(** * scandir: directory iteration and tree walking

    A shallow embedding of [scandir.py] (version 0.2): the three platform
    branches of [scandir] and [DirEntry] (Windows, POSIX, fallback) and the
    shared [walk] generator, followed by the properties proved about them.

    Conventions of the embedding.
    - The operating system is an explicit [world] value threaded through
      every call; each native call appends to a trace, so that "how many
      times was X called" is a statement about the trace.
    - A Python generator is a state machine: a state type, a [next]
      function (one [__next__] call) and a [close] function (what happens
      when the generator is closed or collected while suspended).
    - A [DirEntry] is mutable in Python ([_lstat] is filled lazily); here
      each method returns the updated entry.
    - Text ([str]) and byte strings are both carried by [string]; where
      the code converts between the two ([path.encode], [d_name.decode])
      the model applies the codec of the world, which may fail.
    - Time stamps (floating point) are left out of [stat_result].
    - The recursion limit of the interpreter is not modelled (where a
      [RecursionError] is raised depends on how the interpreter and its
      library count frames): [fuel] bounds the recursion instead, and a
      run that exhausts it ends as [OutOfFuel].  No statement below says
      that a walk can end only in the ways listed here. *)

From Stdlib Require Import ZArith Lia.
From stdpp Require Import base option list gmap strings.

Local Open Scope string_scope.
Local Open Scope Z_scope.

(** ** Values shared by all platforms *)

(** [OSError(errno, strerror)] with its [filename] attribute.  Windows'
    [WindowsError] is a subclass of [OSError] and is carried the same way,
    [os_errno] holding the Win32 error code. *)
Record oserror := OsErr { os_errno : Z; os_filename : string }.

(** The exceptions that the code raises or lets through.  [UnicodeEncodeError]
    and [UnicodeDecodeError] carry the object that could not be converted;
    [OtherException] stands for an exception of any other class, which only
    code supplied by the caller (the error handler of [walk]) raises. *)
Inductive exn :=
| OSError (e : oserror)
| NameError (name : string)
| UnicodeEncodeError (object : string)
| UnicodeDecodeError (object : string)
| OtherException (class : string).

(** A byte string, as [opendir] takes one and [readdir_r] fills one in. *)
Definition bytes := string.

(** A codec under the default (strict) error handling: [text.encode(c)]
    and [data.decode(c)], [None] standing for the [UnicodeEncodeError] or
    [UnicodeDecodeError] raised on an object the codec cannot convert. *)
Record codec := Codec {
  cd_encode : string -> option bytes;
  cd_decode : bytes -> option string }.

(** Outcome of one [__next__] call on a generator. *)
Inductive step (A : Type) :=
| Yielded (a : A)
| StopIteration
| Raised (e : exn).
Arguments Yielded {A} a.
Arguments StopIteration {A}.
Arguments Raised {A} e.

(** The fields of [os.stat_result] that the code reads or writes. *)
Record stat_result := Stat {
  st_mode : Z; st_ino : Z; st_dev : Z; st_nlink : Z;
  st_uid : Z; st_gid : Z; st_size : Z }.

(** Constants of the [stat] module. *)
Definition S_IFDIR : Z := 0x4000.   (* 0o040000 *)
Definition S_IFREG : Z := 0x8000.   (* 0o100000 *)
Definition S_IFLNK : Z := 0xA000.   (* 0o120000 *)
(** The mask written [0o170000] in the source. *)
Definition S_IFMT_mask : Z := 0xF000.

(** Classification of a file from the mode bits of a status record, as
    written at the end of every [is*] method. *)
Definition mode_isdir (st : stat_result) : bool :=
  Z.land (st_mode st) S_IFMT_mask =? S_IFDIR.
Definition mode_isfile (st : stat_result) : bool :=
  Z.land (st_mode st) S_IFMT_mask =? S_IFREG.
Definition mode_islink (st : stat_result) : bool :=
  Z.land (st_mode st) S_IFMT_mask =? S_IFLNK.

(** [name not in ('.', '..')] *)
Definition not_dot (name : string) : bool :=
  negb (String.eqb name "." || String.eqb name "..").

(** ** The words of the specification

    What the specification calls the two pseudo-entries, and what it means
    by the type of a file as read off the mode bits of a status record
    ([S_ISDIR], [S_ISREG], [S_ISLNK] of POSIX).  These are stated on their
    own, not through the tests the code makes; the statements below compare
    the code with them. *)
Module Spec.
Definition pseudo_entry (name : string) : Prop := name = "." \/ name = "..".
#[global] Instance pseudo_entry_dec name : Decision (pseudo_entry name) :=
  decide (name = "." \/ name = "..").

(** The names of a listing with the pseudo-entries left out. *)
Definition without_pseudo_entries (names : list string) : list string :=
  filter (fun name => ~ pseudo_entry name) names.

Inductive file_type := Directory | Regular | SymLink.

(** The file-type field of a mode, [mode & 0o170000], and the value it
    has for each type: [0o040000], [0o100000], [0o120000]. *)
Definition type_bits (t : file_type) : Z :=
  match t with
  | Directory => 0x4000
  | Regular => 0x8000
  | SymLink => 0xA000
  end.
Definition has_type (t : file_type) (st : stat_result) : Prop :=
  Z.land (st_mode st) 0xF000 = type_bits t.
#[global] Instance has_type_dec t st : Decision (has_type t st) :=
  decide (Z.land (st_mode st) 0xF000 = type_bits t).
End Spec.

==================================================

### How to complete this task
Lines holding the word "where" are the answer; copy every one from the records above.

### Response area
    - Text ([str]) and byte strings are both carried by [string]; where
    - The recursion limit of the interpreter is not modelled (where a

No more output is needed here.